Turns out that Microsoft isn’t only concerned with viruses of the electronic variety. Last week, the company announced that machine-learning software developed within its research labs may help design more effective vaccines to fight HIV.
In a collaboration with the University of Washington and Australia’s Royal Perth Hospital, computer scientists at Microsoft Research are adapting software originally designed for computer vision and spam blocking to sift through large genetic data sets in order to identify features that may lead to improved vaccines.
The program the researchers are using, called Epitome, was designed by Microsoft’s Nebojsa Jojic to condense information by identifying areas of “self similarity” in large data sets. This capability was originally created to enable Microsoft’s e-mail software to differentiate spam from legitimate messages. If the researchers can adapt it to HIV research, the software could eventually address the extreme variability of the virus, which has been one of the persistent challenges of AIDS research.
HIV evolves a million times faster than eukaryotes, and there may be billions of different variants within one infected individual as the virus mutates to outpace the immune system of its host, according to Jim Mullins, chair of the department of microbiology at the University of Washington. “From a practical perspective, it hasn’t been possible to immunize with more than one or two or a few versions of the proteins that you’d want to use in your vaccine,” he said.

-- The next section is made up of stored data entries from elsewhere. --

Lemma get_Leaf k v : get (Leaf k v) k = v.
Proof. cbn. by case_decide. Qed.
Lemma get_Ext p c k : get (Ext p c) (p ++ k) = get c k.
Proof. cbn. by rewrite strip_app. Qed.
Lemma get_Ext_inv p c k : get (Ext p c) k ≠ [] → ∃ k', k = p ++ k' ∧ get c k' ≠ [].
Proof. cbn. destruct (strip p k) eqn:Hs; [|done]. apply strip_Some in Hs as ->. eauto. Qed.
Lemma get_Branch_cons cs v n k :
  get (Branch cs v) (n :: k) =
  if 0 <=? n then match cs !! Z.to_nat n with Some c => get c k | None => [] end else [].
Proof.
  cbn. destruct (0 <=? n); [|done]. rewrite list_lookup_fmap. by destruct (cs !! Z.to_nat n).
Qed.
Lemma get_child cs v i c k : cs !! i = Some c → get (Branch cs v) (Z.of_nat i :: k) = get c k.
Proof.
  intros Hc. rewrite get_Branch_cons. destruct (Z.leb_spec 0 (Z.of_nat i)); [|lia]. by rewrite Nat2Z.id, Hc.
Qed.

(** The keys of a tree in normal form are nibbles, at most [n] of them, and
    a tree that is not empty has one. *)
Lemma wf_key n t k : wf n t → get t k ≠ [] → Forall nib k ∧ (length k ≤ n)%nat.
Proof.
  revert n k. induction t as [|k' v|p c IH|cs v IH] using trie_induction; intros n k Hwf Hk.
  - done.
  - inversion Hwf; subst. cbn in Hk. case_decide; [|done]. by subst.
  - inversion Hwf as [| |? m ? cs v Hp _ Hn Hc|]; subst. apply get_Ext_inv in Hk as (k'&->&Hk).
    destruct (IH m k' Hc Hk). split; [by apply Forall_app|]. rewrite length_app. lia.
  - inversion Hwf as [| | |m ? ? Hl Hcs _ _]; subst. destruct k as [|i k]; [split; [done|cbn; lia]|].
    rewrite get_Branch_cons in Hk. destruct (Z.leb_spec 0 i); [|done].
    destruct (cs !! Z.to_nat i) as [c|] eqn:Hc; [|done].
    rewrite Forall_lookup in Hcs, IH. destruct (IH _ _ Hc m k (Hcs _ _ Hc) Hk).
    apply lookup_lt_Some in Hc. split; [constructor; [unfold nib; lia|done]|cbn; lia].
Qed.

Lemma occupied_lookup cs v i :
  length cs = 16%nat → occupied cs v !! i = Some true →
  (i = 16%nat ∧ v ≠ []) ∨ (∃ c, cs !! i = Some c ∧ c ≠ Empty).
Proof.
  intros Hl. unfold occupied. intros [Hi|[Hi Hv]]%lookup_app_Some.
  - right. rewrite list_lookup_fmap in Hi. destruct (cs !! i) as [c|]; [|done]. exists c. split; [done|].
    by destruct c.
  - left. rewrite length_map, Hl in *. destruct (i - 16)%nat as [|j] eqn:Hj; [|by destruct j].
    split; [lia|]. by destruct v.
Qed.

Lemma wf_inhabited n t : wf n t → t ≠ Empty → ∃ k, get t k ≠ [].
Proof.
  revert n. induction t as [|k v|p c IH|cs v IH] using trie_induction; intros n Hwf Hne.
  - done.
  - inversion Hwf as [|? ? ? _ _ Hv| |]; subst. exists k. rewrite get_Leaf. apply Hv.
  - inversion Hwf as [| |? m ? cs v Hp _ Hn Hc|]; subst. destruct (IH m Hc) as [k Hk]; [done|].
    exists (p ++ k). by rewrite get_Ext.
  - inversion Hwf as [| | |m ? ? Hl Hcs _ (i&j&_&Hi&_)]; subst.
    apply occupied_lookup in Hi as [[_ Hv]|(c&Hc&Hce)]; [by exists []| |done].
    rewrite Forall_lookup in Hcs, IH. destruct (IH _ _ Hc m (Hcs _ _ Hc) Hce) as [k Hk].
    exists (Z.of_nat i :: k). by rewrite (get_child cs v i c).
Qed.

(** A branch has two keys that differ at once. *)
Definition split_at_once (k1 k2 : list Z) : Prop := k1 ≠ k2 ∧ common k1 k2 = 0%nat.
Lemma branch_split n cs v :
  wf n (Branch cs v) →
  ∃ k1 k2, get (Branch cs v) k1 ≠ [] ∧ get (Branch cs v) k2 ≠ [] ∧ split_at_once k1 k2.
Proof.
  inversion 1 as [| | |m ? ? Hl Hcs _ (i&j&Hij&Hi&Hj)]; subst.
  assert (∀ i, occupied cs v !! i = Some true →
    ∃ k, get (Branch cs v) k ≠ [] ∧ (i = 16%nat ∧ k = [] ∨ ∃ k', k = Z.of_nat i :: k')) as Hkey.
  { intros x Hx. apply occupied_lookup in Hx as [[-> Hv]|(c&Hc&Hce)]; [|rewrite Forall_lookup in Hcs|done].
    - exists []. split; [done|]. by left.
    - destruct (wf_inhabited m c) as [k Hk]; [by eapply Hcs|done|]. exists (Z.of_nat x :: k).
      rewrite (get_child cs v x c) by done. split; [done|]. right. eauto. }
  destruct (Hkey i Hi) as (k1&Hk1&H1), (Hkey j Hj) as (k2&Hk2&H2).
  exists k1, k2. split; [done|]. split; [done|]. unfold split_at_once.
  destruct H1 as [[-> ->]|[k1' ->]], H2 as [[-> ->]|[k2' ->]]; try done. cbn.
  destruct (Z.eqb_spec (Z.of_nat i) (Z.of_nat j)); [lia|]. split; [congruence|done].
Qed.
(* ===== verification/TrieRefine.v ===== *)
(** * The trie operations and the contents of the trie

    The operations of TrieDB, run on a store that holds a tree in normal form,
    compute with its contents.  The hash is not injective: the statements ask
    that no two of the strings that the store holds or that the run inserts
    have the same hash. *)
From S2P Require Import Prelude CommonData RLP RLPCodec TrieCommon NodeDB TrieDB TrieSpec.

Module TrieRefine.
Import CommonData RLPCodec TrieCommon TrieDB TrieSpec.

Section Refine.
Context {DB : Type} `{NodeDBLaws DB} (sha3 : bytes → bytes).
Hypothesis sha3_ok : ∀ b, bytes_ok (sha3 b) ∧ length (sha3 b) = 32%nat.
(** The strings among which the hash has no collision *)
Context (N : bytes → Prop).
Hypothesis no_collision : ∀ x y, N x → N y → sha3 x = sha3 y → x = y.

Notation M := (@M DB).
Notation node_item := (node_item sha3).
Notation ref := (ref sha3).
Notation ref_item := (ref_item sha3).

(** ** Triples *)

(** The store finds strings under their hashes, and all of them are in [N]. *)
Definition inv (d : DB) : Prop :=
  db_valid d ∧
  ∀ h, length h = 32%nat → lookup_node d h ≠ [] → sha3 (lookup_node d h) = h ∧ N (lookup_node d h).
Definition extends (d d' : DB) : Prop :=
  ∀ h, length h = 32%nat → lookup_node d h ≠ [] → lookup_node d' h = lookup_node d h.
Definition wp {A} (m : M A) (d : DB) (Q : A → DB → Prop) : Prop :=
  inv d → ∀ r d' w, m d = (r, d', w) → Forall N w →
  ∃ a, r = Ok a ∧ inv d' ∧ extends d d' ∧ Q a d'.

Lemma extends_refl d : extends d d.
Proof. done. Qed.
Lemma extends_trans d1 d2 d3 : extends d1 d2 → extends d2 d3 → extends d1 d3.
Proof. intros H1 H2 h Hl Hh. rewrite H2, H1; try done. by rewrite H1. Qed.

Lemma tr_ret {A} (a : A) d (Q : A → DB → Prop) : Q a d → wp (mret a) d Q.
Proof. intros HQ Hi r d' w [= <- <- <-] _. exists a. auto using extends_refl. Qed.
Lemma tr_bind {A B} (m : M A) (f : A → M B) d Q1 (Q : B → DB → Prop) :
  wp m d Q1 → (∀ a d', extends d d' → Q1 a d' → wp (f a) d' Q) → wp (m ≫= f) d Q.
Proof.
  intros Hm Hf Hi r d' w. unfold mbind, M_bind. destruct (m d) as [[rm dm] wm] eqn:Hmd.
  intros Heq Hw.
  assert (Forall N wm) as Hwm.
  { destruct rm; [|by injection Heq as <- <- <-]. destruct (f a dm) as [[r2 d2] w2].
    injection Heq as <- <- <-. by apply Forall_app in Hw as [? _]. }
  destruct (Hm Hi _ _ _ Hmd Hwm) as (a&->&Hid&Hext&HQ).
  destruct (f a dm) as [[r2 d2] w2] eqn:Hfd. injection Heq as <- <- <-.
  apply Forall_app in Hw as [_ Hw2].
  destruct (Hf a dm Hext HQ Hid _ _ _ Hfd Hw2) as (b&->&?&?&?). exists b. eauto using extends_trans.
Qed.
Lemma tr_bind_ret {A B} (a : A) (f : A → M B) d Q : wp (f a) d Q → wp (mret a ≫= f) d Q.
Proof. intros Hf. eapply (tr_bind _ _ _ (λ x d', x = a ∧ d' = d)); [by apply tr_ret|]. by intros ? ? _ [-> ->]. Qed.
Lemma tr_mono {A} (m : M A) d (Q1 Q : A → DB → Prop) :
  wp m d Q1 → (∀ a d', extends d d' → Q1 a d' → Q a d') → wp m d Q.
Proof. intros Hm HQ Hi r d' w Hmd Hw. destruct (Hm Hi _ _ _ Hmd Hw) as (a&->&?&?&?). exists a. auto. Qed.
Lemma wp_assert b d : b = true → wp (assert b) d (λ _ d', d' = d).
Proof. intros ->. by apply tr_ret. Qed.
(** [assert b;; m] for [b] that holds *)
Lemma wp_assert_bind {B} b (m : M B) d Q : b = true → wp m d Q → wp (assert b;; m) d Q.
Proof. intros Hb Hm. eapply tr_bind; [by apply wp_assert|]. by intros ? ? _ ->. Qed.

Lemma wp_node h d : wp (node h) d (λ s d', d' = d ∧ s = lookup_node d h).
Proof. intros Hi r d' w [= <- <- <-] _. eexists. auto using extends_refl. Qed.
Lemma wp_kill h d : wp (forceKillNode h) d (λ _ _, True).
Proof.
  intros [Hv Hh] r d' w [= <- <- <-] _. eexists. split; [done|].
  assert (∀ h', lookup_node (kill_node d h) h' = lookup_node d h') as Heq by (intros; by apply lookup_kill_node).
  split; [|split; [|done]].
  - split; [by apply valid_kill|]. intros h'. rewrite Heq. apply Hh.
  - intros h' _ _. apply Heq.
Qed.
Lemma wp_insert v d : v ≠ [] → wp (forceInsertNode sha3 v) d (λ h d', h = sha3 v ∧ lookup_node d' (sha3 v) = v).
Proof.
  intros Hne [Hv Hh] r d' w [= <- <- <-] Hw. inversion Hw as [|? ? HNv _]; subst. eexists. split; [done|].
  assert (∀ h', lookup_node (insert_node d (sha3 v) v) h' = if decide (h' = sha3 v) then v else lookup_node d h') as Heq
    by (intros; by apply lookup_insert_node).
  split; [|split; [|split; [done|rewrite Heq; by case_decide]]].
  - split; [by apply valid_insert|]. intros h'. rewrite Heq. case_decide; [by subst|apply Hh].
  - intros h' Hl Hh'. rewrite Heq. case_decide; [subst|done]. destruct (Hh _ Hl Hh') as [Hs HN].
    symmetry. by apply no_collision.
Qed.
Lemma wp_killNode t h d : wp (killNode t h) d (λ _ _, True).
Proof. unfold killNode. destruct (32 <=? _); [apply wp_kill|by apply tr_ret]. Qed.
Lemma wp_killNode_bind {B} t (m : M B) d Q :
  (∀ d', extends d d' → wp m d' Q) → wp (killNode_ sha3 t;; m) d Q.
Proof. intros Hm. eapply tr_bind; [apply wp_killNode|]. intros _ d' He _. by apply Hm. Qed.

(** ** Stored trees *)

(** The reference to [c] can be followed. *)
Definition resolves (d : DB) (c : trie) : Prop :=
  RLP.size (encode (node_item c)) < 32 ∨
  lookup_node d (sha3 (encode (node_item c))) = encode (node_item c).
Inductive stored (d : DB) : trie → Prop :=
| stored_Empty : stored d Empty
| stored_Leaf k v : stored d (Leaf k v)
| stored_Ext k c : resolves d c → stored d c → stored d (Ext k c)
| stored_Branch cs v :
    Forall (resolves d) cs → Forall (stored d) cs → stored d (Branch cs v).

Lemma encode_not_nil i : encode i ≠ [].
Proof.
  destruct i as [bs|l]; cbn.
  - unfold encode_data, header. destruct bs as [|b [|b' bs]]; [done| |by destruct (_ <? 56)].
    by destruct (b <? 128).
  - unfold header. by destruct (_ <? 56).
Qed.
Lemma resolves_mono d d' c : extends d d' → resolves d c → resolves d' c.
Proof.
  intros He [Hs|Hl]; [by left|right]. rewrite He; [done|apply sha3_ok|]. rewrite Hl. apply encode_not_nil.
Qed.
Lemma stored_mono d d' t : extends d d' → stored d t → stored d' t.
Proof.
  intros He. induction t as [|k v|k c IH|cs v IH] using trie_induction; intros Hs; inversion Hs; subst.
  - constructor.
  - constructor.
  - constructor; [by eapply resolves_mono|by apply IH].
  - constructor; rewrite Forall_lookup in *; intros i c Hc; [eapply resolves_mono; eauto|by eapply IH; eauto].
Qed.

Lemma toRLP_encode i d : item_good i → wp (toRLP (encode i)) d (λ r d', r = Some i ∧ d' = d).
Proof.
  intros Hg. unfold toRLP. destruct (encode i) as [|b s] eqn:Hi; [by apply encode_not_nil in Hi|].
  rewrite <-Hi, parse_encode by done. by apply tr_ret.
Qed.
Lemma wp_streamNode i d :
  wp (streamNode sha3 i) d (λ n d', n = ref_item i ∧
    (RLP.size (encode i) < 32 ∨ lookup_node d' (sha3 (encode i)) = encode i)).
Proof.
  unfold streamNode, data, TrieSpec.ref_item. destruct (Z.ltb_spec (RLP.size (encode i)) 32).
  - apply tr_ret. auto.
  - eapply tr_bind; [apply wp_insert, encode_not_nil|]. intros h d' _ [-> Hl]. apply tr_ret. auto.
Qed.
Lemma wp_stream t d :
  wp (streamNode sha3 (node_item t)) d (λ n d', n = ref t ∧ resolves d' t).
Proof. apply wp_streamNode. Qed.

Lemma node_item_list t : t ≠ Empty → ∃ a l, node_item t = List (a :: l).
Proof. destruct t as [| | |cs v]; [done|cbn; eauto..]. intros _. destruct cs; cbn; eauto. Qed.
Lemma ref_empty t : isEmpty (ref t) = negb (used_child t).
Proof.
  assert (t = Empty ∨ t ≠ Empty) as [->|Hne] by (destruct t; auto); [done|].
  destruct (node_item_list t Hne) as (a&l&Hi). unfold TrieSpec.ref, TrieSpec.ref_item. rewrite Hi.
  destruct (_ <? 32); [by destruct t|]. cbn. destruct (sha3_ok (encode (List (a :: l)))) as [_ Hl].
  destruct (sha3 _); [done|by destruct t].
Qed.
Lemma toHash_sha3 b : toHash (DB:=DB) (Data (sha3 b)) = mret (sha3 b).
Proof. unfold toHash. destruct (sha3_ok b) as [_ Hl]. rewrite Hl. done. Qed.

Lemma wp_deref n t d :
  wf n t → Z.of_nat n < 2 ^ 32 → t ≠ Empty → resolves d t →
  wp (derefRLP (ref t)) d (λ r d', r = Some (node_item t) ∧ d' = d).
Proof.
  intros Hwf Hn Hne Hr. pose proof (node_item_good sha3 sha3_ok n t Hwf Hn) as Hg.
  destruct (node_item_list t Hne) as (a&l&Hi). unfold derefRLP, TrieSpec.ref, TrieSpec.ref_item.
  destruct (Z.ltb_spec (RLP.size (encode (node_item t))) 32) as [Hs|Hs].
  - rewrite Hi. cbn [isList]. by apply tr_ret.
  - cbn [isList]. rewrite toHash_sha3. apply tr_bind_ret. eapply tr_bind; [apply wp_node|].
    intros s d' _ [-> ->]. destruct Hr as [?|Hr]; [lia|]. rewrite Hr. by apply toRLP_encode.
Qed.

(** ** Keys and items *)

Definition key_is (k : NibbleSlice) (ks : list Z) : Prop := slice_ok k ∧ nibs k = ks.
Lemma key_size k ks : key_is k ks → size k = length ks.
Proof. intros [_ <-]. by rewrite length_nibs. Qed.
Lemma key_mid k p ks : key_is k (p ++ ks) → key_is (mid k (length p)) ks.
Proof.
  intros [Hok Hk]. split; [|by rewrite nibs_mid, Hk, drop_app_length].
  apply mid_ok; [done|]. rewrite <-length_nibs, Hk, length_app. lia.
Qed.
Lemma key_at k n ks : key_is k (n :: ks) → at_ k 0 = n.
Proof.
  intros [Hok Hk]. assert (nibs k !! 0%nat = Some (at_ k 0)) as Ha
    by (apply at_nibs; [done|rewrite <-length_nibs, Hk; cbn; lia]).
  rewrite Hk in Ha. by injection Ha as ->.
Qed.
Lemma key_nib k ks : key_is k ks → Forall nib ks.
Proof. intros [Hok <-]. by apply nibs_nib. Qed.

Lemma key_of_first k leaf : Forall nib k → key_is (keyOf_ (Data (hex_prefix k leaf))) k.
Proof. intros Hk. destruct (keyOf_hex_prefix k leaf Hk) as (?&?&_). done. Qed.
Lemma isLeaf_first k leaf :
  Forall nib k → isLeaf_ (DB:=DB) (Data (hex_prefix k leaf)) = mret leaf.
Proof.
  intros Hk. destruct (keyOf_hex_prefix k leaf Hk) as (_&_&Hl). unfold isLeaf_, payload.
  destruct (hex_prefix k leaf) eqn:Hh; [by pose proof (length_hex_prefix k leaf) as Hn; rewrite Hh in Hn|].
  by rewrite Hl.
Qed.
Lemma key_equal k ks k' ks' : key_is k ks → key_is k' ks' → equal k k' = bool_decide (ks = ks').
Proof. intros [Hk <-] [Hk' <-]. by apply equal_nibs. Qed.
Lemma key_contains k ks k' ks' :
  key_is k ks → key_is k' ks' → contains k k' = bool_decide (ks' `prefix_of` ks).
Proof. intros [Hk <-] [Hk' <-]. by apply contains_nibs. Qed.
Lemma key_shared k ks k' ks' : key_is k ks → key_is k' ks' → shared k k' = common ks ks'.
Proof. intros [Hk <-] [Hk' <-]. by apply shared_nibs. Qed.
(** The trie at [root] in the store holds the value [f k] under the nibbles
    [k]; [[]]: no value. *)
Definition holds (n : nat) (root : bytes) (d : DB) (t : trie) : Prop :=
  wf n t ∧ Z.of_nat n < 2 ^ 32 ∧ stored sha3 d t ∧ root = sha3 (encode (node_item sha3 t)) ∧
  lookup_node d root = encode (node_item sha3 t).
Definition represents (n : nat) (d : DB) (root : bytes) (f : list Z → bytes) : Prop :=
  ∃ t, holds n root d t ∧ ∀ k, get t k = f k.
Definition update (f : list Z → bytes) (k : list Z) (v : bytes) : list Z → bytes :=
  λ k', if decide (k' = k) then v else f k'.

(** The strings of the store and of the run *)
Definition known (d : DB) (w : list bytes) (x : bytes) : Prop :=
  x ∈ w ∨ (x ≠ [] ∧ lookup_node d (sha3 x) = x).
Lemma known_injective d w x y :
  no_collision d w → known d w x → known d w y → sha3 x = sha3 y → x = y.
Proof.
  intros [Hw Hd] [Hx|[Hx Hlx]] [Hy|[Hy Hly]] Heq.
  - by apply Hw.
  - destruct (Hd x Hx) as [He|He]; rewrite Heq, Hly in He; congruence.
  - destruct (Hd y Hy) as [He|He]; rewrite <-Heq, Hlx in He; congruence.
  - congruence.
Qed.
Lemma known_inv d w : hashed d → inv sha3 (known d w) d.
Proof.
  intros [Hv Hh]. split; [done|]. intros h Hl Hne. specialize (Hh h Hl Hne). split; [done|].
  right. split; [done|]. by rewrite Hh.
Qed.
Lemma inv_hashed N d : inv sha3 N d → hashed d.
Proof. intros [Hv Hh]. split; [done|]. intros h Hl Hne. by destruct (Hh h Hl Hne). Qed.

(** A triple holds of the run when there is no collision. *)
Lemma run_wp {A} (m : M A) d (Q : A → DB → Prop) r d' w :
  hashed d → m d = (r, d', w) → no_collision d w →
  (∀ N : bytes → Prop, (∀ x y, N x → N y → sha3 x = sha3 y → x = y) → wp sha3 N m d Q) →
  ∃ a, r = Ok a ∧ hashed d' ∧ extends d d' ∧ Q a d'.
Proof.
  intros Hh Hm Hw Hwp.
  destruct (Hwp (known d w) (λ x y, known_injective d w x y Hw) (known_inv d w Hh) r d' w Hm) as (a&->&Hi&He&HQ).
  - apply Forall_forall. intros x Hx. by left.
  - exists a. split; [done|]. split; [by eapply inv_hashed|done].
Qed.

Lemma key_bytes key : bytes_ok key → key_is (mkSlice key 0) (asNibbles key).
Proof. intros Hk. split; [split; [done|cbn; lia]|]. unfold nibs. cbn. by rewrite drop_0. Qed.
Lemma represents_mono n d d' root f : extends d d' → represents n d root f → represents n d' root f.
Proof.
  intros He (t&(Hwf&Hn&Hs&->&Hl)&Hf). exists t. split; [|done]. split; [done|]. split; [done|].
  split; [by eapply stored_mono|]. split; [done|]. rewrite He; [done|apply sha3_ok|]. rewrite Hl. apply encode_not_nil.
Qed.

Section Triples.
Context (N : bytes → Prop) (HN : ∀ x y, N x → N y → sha3 x = sha3 y → x = y).
Notation wp := (wp sha3 N).
(** Undoing the latest change. *)
Lemma undo_spec s c l :
  wf s → m_changeLog s = c :: l →
  let s' := with_log l (undo c s) in
  wf s' ∧ veq (view s') (undo_view (m_codes s) c (view s)) ∧
  m_state s' = m_state s ∧ m_codes s' = m_codes s.
Proof.
  intros Hwf Hlog. pose proof (wf_pinned s Hwf) as Hpin. pose proof (wf_log s Hwf) as Hok.
  rewrite Hlog in Hpin, Hok. simpl in Hok. destruct Hok as [Hc Hok].
  apply Forall_cons in Hpin as [Hpc Hpin]. pose proof Hpc as (acc&Hacc&Hd).
  assert (Forall (λ c', change_address c' = change_address c ∨ pinned s (change_address c')) l)
    as Hpin' by (eapply Forall_impl; [exact Hpin|]; auto).
  pose proof (cached_obs_ok s _ acc Hwf Hacc) as Hao.
  pose proof (undo_fun_ok (m_codes s) c acc Hao) as Hfo.
  pose proof (undo_update_view s c l Hpc) as Hview.
  destruct c as [a v|a k v|a r|a n|a|a old|a]; simpl in *;
    try (specialize (Hview ltac:(done)); split_and!; try done;
         eapply write_wf; try done; eapply log_ok_proper; [by symmetry|done]).
  - destruct Hc as [Ht Hne]. pose proof (undo_create_spec s a l Hwf Hpin Ht Hne Hok) as [? ?].
    by split_and!.
  - destruct Hc as [Hv Hne]. pose proof (undo_touch_spec s a l Hwf Hpin Hpc Hv Hne Hok) as [? ?].
    by split_and!.
Qed.

Lemma with_log_twice l l' s : with_log l (with_log l' s) = with_log l s.
Proof. done. Qed.
Lemma undo_with_log c l s : undo c (with_log l s) = with_log l (undo c s).
Proof. by destruct c. Qed.

Lemma rollback_loop_self l s : rollback_loop (length l) l s = Some (with_log l s).
Proof. destruct l; simpl; by rewrite ?Nat.eqb_refl. Qed.

Lemma rollback_loop_spec new old s :
  wf (with_log (new ++ old) s) →
  ∃ s', rollback_loop (length old) (new ++ old) s = Some s' ∧ wf s' ∧ m_changeLog s' = old ∧
    veq (view s') (undo_views (m_codes s) new (view s)) ∧
    m_state s' = m_state s ∧ m_codes s' = m_codes s.
Proof.
  revert s. induction new as [|c new IH]; intros s Hwf.
  { exists (with_log old s). split; [apply rollback_loop_self|by split_and!]. }
  destruct (undo_spec _ c (new ++ old) Hwf eq_refl) as (Hwf'&Hview&Hst&Hco).
  rewrite undo_with_log, with_log_twice in Hwf', Hview.
  destruct (IH (undo c s)) as (s'&Hs'&Hwf''&Hl'&Hv'&Hst'&Hco'); [done|].
  exists s'. simpl. rewrite length_app.
  destruct (Nat.eqb_spec (length old) (S (length new + length old))); [lia|].
  rewrite undo_with_log in Hst, Hco. simpl in Hst, Hco.
  split_and!; try done; [|congruence..].
  etrans; [exact Hv'|]. rewrite Hco. simpl. by apply undo_views_proper.
Qed.

(** ** Programs over the state *)

Inductive op :=
| Op_incNonce (a : Z)
| Op_setNonce (a n : Z)
| Op_addBalance (a v : Z)
| Op_subBalance (a v : Z)
| Op_setBalance (a v : Z)
| Op_createContract (a : Z)
| Op_setStorage (a k v : Z)
| Op_clearStorage (a : Z)
| Op_setCode (a : Z) (c : bytes)
| Op_storage (a k : Z)
| Op_code (a : Z)
| Op_account (a : Z).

Mullins said that his team had already used bioinformatics methods to identify the “ancestral” state of HIV proteins, which turned out to be “unusually rich in the immune recognition sites that we thought were necessary for a good vaccine.” However, he said, the “Achilles’ heel” in that approach was that such a vaccine still wouldn’t encompass the genetic diversity of the virus.
Following a fortuitous meeting of Jojic and a postdoc in Mullins’ lab, the two groups put their heads together and decided that Epitome’s ability to do just what it was named for — that is, identify subsets of information that “epitomize” a larger data set — could help tackle the diversity problem in HIV vaccine research.
The Epitome software “really matches the biology of the problem,” Jojic said. “Essentially we just chop up all the strains of the viruses that we have into patches and assemble them back into epitomes.”
Mullins said that this allowed his group to compress the information in the database they were searching against, “and then they add additional information onto that to describe the variations that exist within the database.”
The upshot is a 10-fold speedup in the ability to filter patient data, according to Simon Mallal, executive director of the Royal Perth Hospital’s Center for Clinical Immunology and Biomedical Statistics. Mallal said that his lab has amassed genetic data for 25 AIDS patients, which he described as “the largest set of HIV samples mapped to specific immune types ever collected.”
Furthermore, Mullins said, the researchers are confident that the method will lead to more effective vaccines. “Let’s say you have 100 different genes, and they’re all HIV proteins, but they’re all subtly different from one another. One approach to the vaccine would be to make all 100 of those genes — express those proteins, and immunize somebody with 100 different proteins,” he said. “The Microsoft approach would be to immunize with the one basic structure that is common to all of those, plus little bits of protein that describe the variations. So instead of having 100 genes, you have the equivalent of maybe three or four genes.”
But will it work? “All we know is that to date, nothing has worked,” he said. “But this is the first attempt to deal with this variation problem.”
Several vaccine models developed using the approach are currently undergoing wet-lab validation. Jojic said he expects to complete the first phase of lab testing in around six months, but added that preliminary tests “have verified some of our assumptions.”
As for Microsoft’s future plans in this area, Jojic said that the initial progress of the project has engendered the support of his supervisors. “Really, the main interest for this work has been general machine learning,” and the HIV work was expected to be a “side project” as the team looked to extend its methods into new data types, he said. But “when it turned out that we could make some impact,” Jojic said his group received approval to devote more resources to the task.
Currently, Jojic, his colleague David Heckerman, manager of Microsoft Research’s machine learning and applied statistics group, along with two other Microsoft researchers and two postdocs currently work on the project. Jojic said that the group plans to hire two more postdocs over the summer.
“It’s rewarding to see our techniques being used for such a great purpose,” Jojic said. “I would have never thought that technology for spam filtering might help solve the AIDS problem.”
Information on Epitome is available on Jojic’s website (http://research.microsoft.com/users/jojic/jojic.htm), and he said that the team “will probably in the future think about putting up the software itself.” Any hesitation in making the package available would not be due to IP issues, Jojic pointed out, but rather, would arise from the complexity of creating and supporting a publicly available software program.
“I understand that it’s customary in bioinformatics to make your software available on the web,” Jojic said, but he noted that this is a “different angle” than he’s accustomed to. In the computer vision community, he said, “you just publish the idea in a paper.”